You use the Fastload process on empty tables, such as loading staging tables and in initial loads where the
tables are empty.
When the Fastload process starts loading, it locks the target table, which means that processes (for
example, lookups) cannot access that table. One solution to this problem is to specify dummy SQL for the
look up overrides at the session level.
TIP: If a session fails during a Fastlload process, use SQL Assistant to run a simple SQL command (for
example, count(*)), to determine whether the table is locked by a Fastload process.
If a table is locked (for example, (for W_ORG_DS), use the following script to release the lock:
LOGON SDCNCR1/Siebel_qa1,sqa1;
BEGIN LOADING Siebel_qa1.W_ORG_DS
ERRORFILES Siebel_qa1.ET_W_ORG_DS,siebel_qa1.UV_W_ORG_DS;
END LOADING;
If you save the above text in a file called test.ctl, you would run this process by entering the following
command at a command prompt:
C:\fastload\test.ctl
TIP: To create a load script for a table, edit the test.ctl script above to change the login information, and
replace all occurrences of W_ORG_DS with the required target table name.
After a load process script runs successfully, you should be able to run the command 'select count(*)' on the
target table. If you are not able release the lock, you might need to drop and re-create the table to remove
the lock.

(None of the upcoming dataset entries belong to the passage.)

(** * Greenlight: the user data-access layer, request context and start-up

    A shallow embedding of
    - [internal/data/users.go] and [internal/data/models.go]: the [User]
      struct, its validation, and [UserModel.Insert], [UserModel.GetByEmail]
      and [UserModel.Update] running their SQL statements against a model of
      the [users] table;
    - package [main]: [contextSetUser] and [contextGetUser] on the request
      context, and [openDB] of [cmd/api/main.go] with its process-wide
      singleton.

    Go strings are byte strings, so they are Rocq [string]s and [len] is
    [String.length].  [int64], [int] and [time.Duration] values are [Z];
    the code performs no arithmetic on them apart from the constant
    [3*time.Second]. *)

From Stdlib Require Import ZArith String Ascii List Bool Lia.
From stdpp Require Import base option list gmap strings.

Local Open Scope Z_scope.

(** ** Errors *)

(** The error values that reach this code.  The first three are the
    sentinel values of package [data]; the others are produced by the
    driver ([pgx]), the store, [context], or the password hasher. *)
Inductive error : Type :=
| ErrDuplicateEmail                              (* data.ErrDuplicateEmail *)
| ErrRecordNotFound                              (* data.ErrRecordNotFound *)
| ErrEditConflict                                (* data.ErrEditConflict *)
| ErrNoRows                                      (* pgx.ErrNoRows *)
| PgError (severity message code : string)       (* *pgconn.PgError *)
| DeadlineExceeded                               (* context.DeadlineExceeded *)
| ErrOther (text : string).                      (* errors.New(text) of any other origin *)

#[global] Instance error_eq_dec : EqDecision error.
Proof. solve_decision. Defined.

(** [err.Error()] *)
Definition Error (e : error) : string :=
  match e with
  | ErrDuplicateEmail => "duplicate email"
  | ErrRecordNotFound => "record not found"
  | ErrEditConflict => "edit conflict"
  | ErrNoRows => "no rows in result set"
  | PgError severity message code =>
      severity +:+ ": " +:+ message +:+ " (SQLSTATE " +:+ code +:+ ")"
  | DeadlineExceeded => "context deadline exceeded"
  | ErrOther text => text
  end.

(** [errors.Is(err, target)] on values that wrap nothing. *)
Definition errors_Is (err target : error) : bool := bool_decide (err = target).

If you do so, you must re-create the statistics.
TIP: Fastload is typically used in piped mode to load staging tables and initial loads. In the event of
errors, reload the entire data.
Mload

The Mload process is slower than Fastload but quicker than Tpump. The Mload process can work on both
empty tables as well as on tables with data. In the event of errors when running in piped mode, you cannot
recover the data.
Tpump

The Tpump process is slower than Mload but faster than ODBC. The Tpump process does row commits,
which enables you to recover processed operations, even if you use piping mode. In other words, if you re-
start the process, Tpump starts loading data from the last committed data.
Tpump can be used in the following modes:
Tpump_Insert : Use to do inserts.
Tpump_Update : Use to do updates (this mode requires you to define the primary key in the Informatica
target table definition).
Tpump_Upsert : Use to do update otherwise insert (this mode requires you to define the primary key in
the Informatica target table definition).
Tpump_Delete: Use to do deletes (this mode requires you to define the primary key in the Informatica
target table definition).
Informatica uses the the actual target table name to generate the error table and log tables to be used as
part of its control file generation. If you have two instances of Tpump loading into same target table at the
same time, you need to modify the session to use a different error table and log table name.
The Tpump load process in piped mode is useful for incremental loads, and where the table is not empty.
In the event of errors, restart the process and it starts re-loading from the last committed data.
Refer to Informatica documentation for information about configuring a session to use Teradata loaders.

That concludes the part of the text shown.